The preamplifier outputs of both detectors are fed to the two out of four identical inputs of the flash ADC unit of the CAEN N1728B type. For this occasion this versatile instrument is set to work in the so-called energy histogram mode, when it performs like a digital spectrometer capable to operate in the list, or the event-by-event mode. For every analyzed event the time of its appearance over the triggering level is recorded with 10 ns resolution, while its amplitude is digitized and recorded in one of the available 32 k channels. The amplitude range is 1.1 V. This enables to off-line coincide the events of given amplitudes with 10 ns resolution, what, as we shall se, appears fast enough for this particular purpose. The software that produces and analyzes the time spectra, which are equivalent to hardware TAC spectra, is entirely homemade.

3. The results

The singles spectrum of NE213, which is mainly due to the Compton scattered gamma rays and elastically scattered neutrons, is nearly exponential and featureless, and serves practically only as a trigger for the HPGe spectrum. It stretches up to somewhat beyond 10 MeV. The singles spectrum of the in this case lightly shielded germanium detector consists of the correspondingly rich environmental background spectrum, of the gamma rays given-off by the californium source, and of the different features induced by fission neutrons of californium in the Ge detector and in the surrounding materials. It stretches up to some 8 MeV. Direct spectra similar to this one have been thoroughly studied on many occasions and we shall here deal only with the interesting portions of this spectrum that are coincident with different delay times with the NE213 spectrum.

3.1. Testing the system

We first comment on general features of the time spectrum.

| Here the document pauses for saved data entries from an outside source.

(** * Position sizer: the sizing arithmetic and the ATR estimate

    A shallow embedding of [position_sizer.py]: the class [PositionSizer]
    with its four sizing methods, the static helper [fetch_price_and_atr]
    applied to the frame of daily bars it downloads, and the hand-off
    from the fetch to the input fields of the page.

    Two number models.

    - Binary64 ([F64], [Py64], [Sizer64]): Python floats are IEEE 754
      doubles, every operation rounded to nearest even, as the standard
      library's executable specification [SpecFloat] computes them.  [/]
      raises [ZeroDivisionError] on a zero divisor, [math.floor] raises
      on an infinity or a NaN and returns an [int] ([Z]) otherwise.  The
      properties that pin down the numbers a sizing method returns are
      stated in this model.

    - Exact ([Py], [Pandas], [Sizer]): floats are read as rationals
      ([Q]), with the same exceptions on a zero divisor.  It carries the
      order, sign and symmetry properties, and the pandas pipeline, whose
      rounding is fixed inside the library.  Rational results are
      compared with [==] ([Qeq]); integer results and raised exceptions
      with [=]. *)

From Stdlib Require Import ZArith QArith Qround Qabs Qminmax List Lia Lqa Bool.
From Stdlib Require Import SpecFloat.
Import ListNotations.

Open Scope Q_scope.

(** ** Python primitives used by the class *)

Module Py.

(** Exception classes.  [ZeroDivisionError] is raised by [/];
    [ValueError] by pandas' [rolling] on a window below [min_periods] and
    by [math.floor] on a NaN; [OverflowError] by [math.floor] on an
    infinity and by the conversion of too large an [int] to a float;
    [IndexError] by [iloc[-1]] on an empty series.
    [InvalidInput] is the error kind the specification names; no statement
    of the source raises it. *)
Inductive exn : Type :=
  | ZeroDivisionError
  | ValueError
  | OverflowError
  | IndexError
  | InvalidInput.

(** A call either returns a value or raises. *)
Inductive result (A : Type) : Type :=
  | Ok (a : A)
  | Raise (e : exn).

Arguments Ok {A} a.
Arguments Raise {A} e.

Definition bind {A B : Type} (m : result A) (k : A -> result B) : result B :=
  match m with
  | Ok a => k a
  | Raise e => Raise e
  end.

Definition map {A B : Type} (f : A -> B) (m : result A) : result B :=
  bind m (fun a => Ok (f a)).

(** [a / b]: true division of floats. *)
Definition div (a b : Q) : result Q :=
  if Qeq_bool b 0 then Raise ZeroDivisionError else Ok (a / b).

(** [math.floor(x)]: the largest [int] below [x]. *)
Definition floor (x : Q) : Z := Qfloor x.

(** [max(a, b)] on floats: [b] when [b > a], otherwise [a]. *)
Definition max (a b : Q) : Q :=
  if Qle_bool b a then a else b.

(** [max(a, b)] on ints. *)
Definition imax (a b : Z) : Z :=
  if (b <=? a)%Z then a else b.

(** [n * x] with [n] an [int] and [x] a float. *)
Definition imul (n : Z) (x : Q) : Q := inject_Z n * x.

End Py.

Notation "x <- m ;; k" := (Py.bind m (fun x => k))
  (at level 61, m at next level, right associativity).

(** ** The pandas operations used by [fetch_price_and_atr] *)

Module Pandas.

Import Py.

(** A float cell of a column: a number or the missing value. *)
Inductive cell : Type :=
  | NaN
  | Num (q : Q).

(** A column over the frame's index, oldest row first.  All columns of
    one frame share the index, so element-wise operations align by
    position. *)
Definition Series : Type := list cell.

Definition cell_sub (a b : cell) : cell :=
  match a, b with
  | Num x, Num y => Num (x - y)
  | _, _ => NaN
  end.

Definition cell_abs (a : cell) : cell :=
  match a with
  | Num x => Num (Qabs x)
  | NaN => NaN
  end.

(** [a - b] on two series. *)
Definition sub (a b : Series) : Series :=
  List.map (fun p => cell_sub (fst p) (snd p)) (combine a b).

In this simplest of cases the time spectrum consists of time intervals between the nearest events in time of given amplitudes in the two detectors. Either of the detectors can serve as a start channel. The time tag of every event is determined by the moment of crossing the set triggering level. In order to minimize the amplitude walk there is a possibility to choose between different types of trigger, termed here as simple, digital and CFD. We stick to the digital trigger which is found to work reliably, and if necessary off-line correct for amplitude walk [12].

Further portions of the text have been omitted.